(Beginning of TASK DATA)

(* ===== verification/ScrubbingClaims.v ===== *)
(** * The scrubber: theorems

    The statements on the scrubber as a whole and on its steps, with the backend as
    maps for their concrete instances. *)

From stdpp Require Import sorting.
From Stdlib Require Import SpecFloat.
From S2P Require Import Prelude CheckSum Addressing TLogEntry TLogs Snapshots SnapshotPersistor PageGenerator MetaDataStore MetaDataBackends MetaDataFacts MetaDataTheorems MetaDataClaims Replay Scrubbing SCOPool Scrubber ScrubbingFacts ScrubbingTheorems SCOPoolFacts CutterFacts ScrubberTheorems.

(** ** A backend in memory *)
Module MemBackend.
Import CheckSum Entry TLog ObjectStore SCOStore.

#[export] Instance mem_tlogs : ObjectStore (gmap TLogId (list Entry)) := {
  objectExists n o := bool_decide (is_Some (o !! n));
  os_read n o := match o !! n with Some f => Ok f | None => Throw BackendException end;
  os_write n f o := (<[n := f]> o, Ok tt);
  os_remove n o := if bool_decide (is_Some (o !! n)) then (delete n o, Ok tt) else (o, Throw BackendException) }.

#[export, refine] Instance mem_tlogs_spec : ObjectStoreSpec (gmap TLogId (list Entry)) := { objects o := o }.
Proof.
  - done.
  - cbn. intros n o f. destruct (o !! n) as [g|]; [|done]. by split; intros [= ->].
  - intros n f o. by eexists.
  - cbn. intros n o Hn. rewrite bool_decide_eq_true_2 by done. by eexists.
Defined.

#[export] Instance checksum_eq_dec : EqDecision CheckSum.
Proof. solve_decision. Defined.

#[export] Instance mem_scos : SCOStore (gmap SCO.SCO (list Z)) := {
  sco_exists n o := bool_decide (is_Some (o !! n));
  sco_read n o := match o !! n with Some f => Ok f | None => Throw BackendException end;
  sco_write n d cs o := if bool_decide (cs = update Crc32cHw CheckSum_default d) then (<[n := d]> o, Ok tt) else (o, Throw BackendException);
  sco_remove n o := if bool_decide (is_Some (o !! n)) then (delete n o, Ok tt) else (o, Throw BackendException) }.

#[export, refine] Instance mem_scos_spec : SCOStoreSpec (gmap SCO.SCO (list Z)) := { scos_of o := o }.
Proof.
  - done.
  - cbn. by intros n o d ->.
  - intros n d cs o ->. cbn. rewrite bool_decide_eq_true_2 by done. by eexists.
  - cbn. intros n o Hn. rewrite bool_decide_eq_true_2 by done. by eexists.
Defined.
End MemBackend.

Module ScrubbingClaims.
Import ClusterLocation CLH Entry EntryFile TLog ObjectStore SCOStore PageGeneratorFacts EntryFileFacts LogFacts MergerFacts
  ScrubbingSCOData Scrubber CutterFacts Relocations Replay ScrubberTheorems MemBackend.

(** *** A small snapshot: three SCOs of two clusters of two bytes *)
Definition loc (num off : Z) : ClusterLocationAndHash := mkCLH (ClusterLocation.make num off 0 0) 7.
Definition ex_log : list Entry :=
  [mkEntry 0 (loc 1 0); mkEntry 1 (loc 1 1); mkEntry 0 (loc 2 0); mkEntry 2 (loc 2 1); mkEntry 3 (loc 3 0)].
Definition ex_args : ScrubberArgs := mkArgs "snap" 1 2 1 (Float.of_Z 1).
Definition ex_snapshot : Snapshot.Snapshot := Snapshot.mkSnapshot [TLog.mkTLog 1 true 0] 0 "snap" 5 [] false "" false 0.
Definition ex_id (i : nat) : TLogId := 100 + Z.of_nat i.
Definition ex_reloc_id (i : nat) : TLogId := - Z.of_nat i - 1.
Definition ex_scos : gmap SCO.SCO (list Z) :=
  {[SCO.make 1 0 0 := [10; 11; 12; 13]; SCO.make 2 0 0 := [20; 21; 22; 23]; SCO.make 3 0 0 := [30; 31]]}.
Definition ex_ns : Namespace (gmap TLogId (list Entry)) (gmap SCO.SCO (list Z)) := mkNS {[1 := ex_log]} ex_scos.
Definition ex_sp : SnapshotPersistor.SnapshotPersistor := SnapshotPersistor.mkSP [TLog.make 2] [ex_snapshot] None 0.

Definition ex_scrub : M (Namespace (gmap TLogId (list Entry)) (gmap SCO.SCO (list Z))) ScrubberResult :=
  scrub 10 ex_id ex_reloc_id ex_args 2 [] ex_sp.

Example ex_minimum : Scrubber ex_args = Ok 2.
Proof. vm_compute. reflexivity. Qed.

(** The one cluster in use of the first SCO goes to a new version of it. *)
Example ex_result : exists ns1, ex_scrub ex_ns = (ns1, Ok (mkResult [1] [TLog.mkTLog 100 true 8] [-1] 1 [SCO.make 1 0 0] [(SCO.make 1 0 1, S754_zero false)] [])) /\
  ns_scos ns1 !! SCO.make 1 0 1 = Some [12; 13].
Proof. eexists. split; vm_compute; reflexivity. Qed.

Lemma count_length s l : count s l <= Z.of_nat (length l).
Proof. unfold count. pose proof (sublist_length _ _ (lfilter_sublist (in_sco s) l)). lia. Qed.

#[local] Instance loc_entry_dec e : Decision (loc_entry e).
Proof. unfold loc_entry. apply _. Defined.

Lemma ex_sane : sane_log ex_log.
Proof. split; [by_decide| |by_decide]. repeat (constructor; [|by_decide]). constructor. Qed.

Lemma ex_scos_cases (Q : SCO.SCO -> Prop) : Q (SCO.make 1 0 0) -> Q (SCO.make 2 0 0) -> Q (SCO.make 3 0 0) -> forall s, s ∈ scos ex_log -> Q s.
Proof. intros H1 H2 H3. apply Forall_forall. change (scos ex_log) with [SCO.make 1 0 0; SCO.make 2 0 0; SCO.make 3 0 0]. by repeat constructor. Qed.

Lemma ex_scrubbable : scrubbable 10 ex_id ex_reloc_id ex_args 2 ex_sp ex_ns 0 ex_log.
Proof.
  split.
  - lia.
  - cbn. lia.
  - cbn. lia.
  - cbn. lia.
  - cbn. lia.
  - vm_compute. reflexivity.
  - by vm_compute.
  - vm_compute. reflexivity.
  - apply ex_sane.
  - by vm_compute.
  - intros s. eapply Z.le_lt_trans; [apply count_length|]. by vm_compute.
  - apply Forall_forall. change (locations ex_log) with ex_log.
    unfold ex_log. repeat apply Forall_cons_2; [..|apply Forall_nil_2]; eexists; (split; [vm_compute; reflexivity|]);
      (split; [by_decide|]); (split; [by vm_compute|]); split; by vm_compute.
  - apply ex_scos_cases; eexists; vm_compute; reflexivity.
  - unfold ex_id. intros. lia.
  - unfold ex_reloc_id. intros. lia.
  - intros i. apply lookup_singleton_ne. unfold ex_id. lia.
  - intros i. apply lookup_singleton_ne. unfold ex_reloc_id. lia.
  - unfold ex_id, ex_reloc_id. intros. lia.
Qed.

(** *** The steps *)

(** C30: for logs written in order, what the splitter, the part scrubbers and the
    merger hand on, whatever the size of the regions, is exactly the log without the
    entries that a later one for the same cluster overwrites, in the order of the
    log, the place of the last entry, and every SCO with how many of its entries are
    left and how many there were; replaying it has the effect of the whole log. *)
Theorem metadata_scrub_exact (ex : Z) (log : list Entry) :
  0 <= ex < 64 -> sane_log (locations log) -> (forall s, count s (locations log) < 2 ^ 16) ->
  MetaDataScrub.metadata_scrub ex log =
    Ok (live (locations log), last_location (locations log),
        data_of (scos (locations log)) (fun s => count s (live (locations log))) (fun s => count s (locations log))) /\
  (forall cid f ca, replay cid (live (locations log)) f ca = replay cid (locations log) f ca).
Proof.
  intros Hex Hl Hc. split; [|intros; apply MetaDataScrubFacts.replay_live].
  rewrite MetaDataScrubFacts.metadata_scrub_locations by apply (sl_loc _ Hl). by apply MetaDataScrubFacts.metadata_scrub_live.
Qed.

Lemma metadata_scrub_exact_witness :
  MetaDataScrub.metadata_scrub 1 ex_log =
    Ok ([mkEntry 1 (loc 1 1); mkEntry 0 (loc 2 0); mkEntry 2 (loc 2 1); mkEntry 3 (loc 3 0)], clusterLocation (loc 3 0),
        [mkSCOData (SCO.make 1 0 0) 1 2 Unknown; mkSCOData (SCO.make 2 0 0) 2 2 Unknown; mkSCOData (SCO.make 3 0 0) 1 1 Unknown]).
Proof.
  refine (eq_trans (proj1 (metadata_scrub_exact 1 ex_log _ ex_sane _)) _); [lia| |vm_compute; reflexivity].
  intros s. eapply Z.le_lt_trans; [apply count_length|]. by vm_compute.
Defined.

(** merging TLogs always ends, with every entry of every input once and the
    entries of an input in their order; inputs sorted by place give a sorted TLog. *)
Theorem merge_exact (inputs : list (list Entry)) : Forall loc_entry (concat inputs) ->
  exists out, TLogMerger.merge inputs = Ok (out, last_location out) /\ out ≡ₚ concat inputs /\
    Forall (fun l => l `sublist_of` out) inputs /\
    (Forall (StronglySorted loc_le) inputs -> StronglySorted loc_le out).
Proof. apply merge_spec. Qed.

Lemma merge_exact_witness : exists out,
  TLogMerger.merge [[mkEntry 0 (loc 1 0); mkEntry 9 (loc 4 0)]; [mkEntry 5 (loc 2 3)]] = Ok (out, last_location out) /\
  out ≡ₚ [mkEntry 0 (loc 1 0); mkEntry 9 (loc 4 0); mkEntry 5 (loc 2 3)].
Proof.
  destruct (merge_exact [[mkEntry 0 (loc 1 0); mkEntry 9 (loc 4 0)]; [mkEntry 5 (loc 2 3)]]) as (out & E & Hp & _); [by_decide|].
  exists out. split; [exact E|exact Hp].
Defined.

Section Cutters.
Context {O : Type} `{OSI : ObjectStore O} {SP : ObjectStoreSpec O}.

(** TLogCutter writes the log in pieces that are, one after the other, the log;
    each is in the backend under the id of its TLog, which says so and has the size
    of its clusters; nothing else in the backend changes; and a piece ends only when
    it is full and the next cluster is in another SCO. *)
Theorem tlog_cutter_exact (o : O) (new_id : nat -> TLogId) (max cluster_size : Z) (file : list Entry) :
  (forall i j, new_id i = new_id j -> i = j) -> (forall i, objects o !! new_id i = None) -> 0 < max < 2 ^ 64 ->
  Forall loc_entry file -> Z.of_nat (length file) < 2 ^ 64 ->
  runs (TLogCutter.cut max cluster_size new_id file) (TLogCutter.mkCutter o None []) (fun tlogs c => exists gs, concat gs = file /\ gs <> [] /\
    tlogs = imap (fun i g => TLog.mkTLog (new_id i) true (u64 (Z.of_nat (length g) * cluster_size))) gs /\
    (forall i g, gs !! i = Some g -> objects (TLogCutter.bi_ c) !! new_id i = Some g) /\
    (forall k : TLogId, (forall i, new_id i <> k) -> objects (TLogCutter.bi_ c) !! k = objects o !! k) /\
    (forall i g g', gs !! i = Some g -> gs !! S i = Some g' -> max <= Z.of_nat (length g) /\
      exists e e', last g = Some e /\ head g' = Some e' /\ number (clusterLocation_ e) <> number (clusterLocation_ e'))).
Proof.
  intros Hinj Hfresh Hmax Hloc Hlen. eapply runs_mono; [by apply (cut_runs o new_id Hinj Hfresh max cluster_size)|].
  intros tlogs c [Ht Ho]. exists (chunks (full max) file). split_and!; [apply chunks_concat|by unfold chunks; destruct (fst (chunk (full max) [] file))|done| | |].
  - intros i g Hi. rewrite Ho. by apply stored_lookup.
  - intros k Hk. rewrite Ho. by apply stored_other.
  - intros i g g' Hi Hi'. destruct (chunk_cut _ _ _ _ _ _ Hi Hi') as (e' & He' & Hf). unfold full in Hf.
    apply andb_true_iff in Hf as [Hm%Z.leb_le Hn]. split; [done|]. destruct (last g) as [e|] eqn:E.
    + exists e, e'. split_and!; [done|done|]. by apply Z.eqb_neq, negb_true_iff.
    + apply last_None in E. subst g. cbn in Hm. lia.
Qed.

(** the relocations are cut between relocations: every object that
    TheSonOfTLogCutter writes has both entries of each of its relocations, and the
    objects are, one after the other, the relocations. *)
Theorem reloc_cutter_exact (o : O) (new_id : nat -> TLogId) (max : Z) (ps : list (Entry * Entry)) :
  (forall i j, new_id i = new_id j -> i = j) -> (forall i, objects o !! new_id i = None) -> 0 < max ->
  Forall reloc_ok ps -> 2 * Z.of_nat (length ps) < 2 ^ 64 ->
  runs (TheSonOfTLogCutter.cut max new_id (unpair ps)) (TheSonOfTLogCutter.mkCutter o None []) (fun _ c => exists pss, concat pss = ps /\ pss <> [] /\
    TheSonOfTLogCutter.tlog_names_ c = new_id <$> seq 0 (length pss) /\
    (forall i qs, pss !! i = Some qs -> objects (TheSonOfTLogCutter.bi_ c) !! new_id i = Some (unpair qs)) /\
    (forall k : TLogId, (forall i, new_id i <> k) -> objects (TheSonOfTLogCutter.bi_ c) !! k = objects o !! k)).
Proof.
  intros Hinj Hfresh Hmax Hok Hlen.
  destruct (unpair_chunks max ps) as (pss & Hcat & Hne & Hch); [done|].
  eapply runs_mono; [apply (son_cut_runs o new_id Hinj Hfresh max)|].
  - by apply unpair_loc.
  - rewrite length_unpair. lia.
  - intros ? c [Hn Ho]. rewrite Hch in Hn, Ho. rewrite length_fmap in Hn. exists pss. split_and!; [done|done|done| |].
    + intros i qs Hi. rewrite Ho. apply stored_lookup; [done|]. by rewrite list_lookup_fmap, Hi.
    + intros k Hk. rewrite Ho. by apply stored_other.
Qed.
End Cutters.

Lemma tlog_cutter_exact_witness :
  runs (TLogCutter.cut 1 2 ex_id ex_log) (TLogCutter.mkCutter (∅ : gmap TLogId (list Entry)) None []) (fun tlogs c => exists gs, concat gs = ex_log /\ gs <> [] /\
    tlogs = imap (fun i g => TLog.mkTLog (ex_id i) true (u64 (Z.of_nat (length g) * 2))) gs /\
    (forall i g, gs !! i = Some g -> TLogCutter.bi_ c !! ex_id i = Some g)).
Proof.
  eapply runs_mono; [apply (tlog_cutter_exact (∅ : gmap TLogId (list Entry)) ex_id 1 2 ex_log)|].
  - unfold ex_id. intros. lia.
  - intros i. reflexivity.
  - lia.
  - by_decide.
  - by vm_compute.
  - intros tlogs c (gs & H1 & H2 & H3 & H4 & _). exists gs. split_and!; [exact H1|exact H2|exact H3|exact H4].
Defined.

Lemma reloc_cutter_exact_witness :
  runs (TheSonOfTLogCutter.cut 1 ex_id (unpair [(mkEntry 1 (loc 1 1), mkEntry 1 (loc 2 0)); (mkEntry 2 (loc 1 2), mkEntry 2 (loc 2 1))]))
    (TheSonOfTLogCutter.mkCutter (∅ : gmap TLogId (list Entry)) None []) (fun _ c => exists pss,
    concat pss = [(mkEntry 1 (loc 1 1), mkEntry 1 (loc 2 0)); (mkEntry 2 (loc 1 2), mkEntry 2 (loc 2 1))] /\
    TheSonOfTLogCutter.tlog_names_ c = ex_id <$> seq 0 (length pss)).
Proof.
  eapply runs_mono; [apply (reloc_cutter_exact (∅ : gmap TLogId (list Entry)) ex_id 1 [(mkEntry 1 (loc 1 1), mkEntry 1 (loc 2 0)); (mkEntry 2 (loc 1 2), mkEntry 2 (loc 2 1))])|].
  - unfold ex_id. intros. lia.
  - intros i. reflexivity.
  - lia.
  - repeat constructor; by vm_compute.
  - by vm_compute.
  - intros ? c (pss & H1 & _ & H2 & _). exists pss. split; [exact H1|exact H2].
Defined.

(** *** The scrubber *)
Section Scrub.
Context {TS OS : Type} `{OI : ObjectStore TS} {OSP : ObjectStoreSpec TS} `{SI : SCOStore OS} {SSP : SCOStoreSpec OS}.
Variable max : Z.
Variable new_id new_reloc_id : nat -> TLogId.
Variable args : ScrubberArgs.
Variable minu : Z.
Variable access : list (SCO.SCO * spec_float).
Variable sp : SnapshotPersistor.SnapshotPersistor.
Variable ns0 : Namespace TS OS.
Variable num : Snapshot.SnapshotNum.
Variable log : list Entry.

(End of TASK DATA)

ASSIGNMENT ▸ Starting with the line with "rewrite MetaDataScrubFacts.metadata_scrub_locations by" above and going on through the line with "entries of an", transcribe every line exactly, both ends included, and add nothing.

RESPONSE ▸
  rewrite MetaDataScrubFacts.metadata_scrub_locations by apply (sl_loc _ Hl). by apply MetaDataScrubFacts.metadata_scrub_live.
Qed.

Lemma metadata_scrub_exact_witness :
  MetaDataScrub.metadata_scrub 1 ex_log =
    Ok ([mkEntry 1 (loc 1 1); mkEntry 0 (loc 2 0); mkEntry 2 (loc 2 1); mkEntry 3 (loc 3 0)], clusterLocation (loc 3 0),
        [mkSCOData (SCO.make 1 0 0) 1 2 Unknown; mkSCOData (SCO.make 2 0 0) 2 2 Unknown; mkSCOData (SCO.make 3 0 0) 1 1 Unknown]).
Proof.
  refine (eq_trans (proj1 (metadata_scrub_exact 1 ex_log _ ex_sane _)) _); [lia| |vm_compute; reflexivity].
  intros s. eapply Z.le_lt_trans; [apply count_length|]. by vm_compute.
Defined.

(** merging TLogs always ends, with every entry of every input once and the
    entries of an input in their order; inputs sorted by place give a sorted TLog. *)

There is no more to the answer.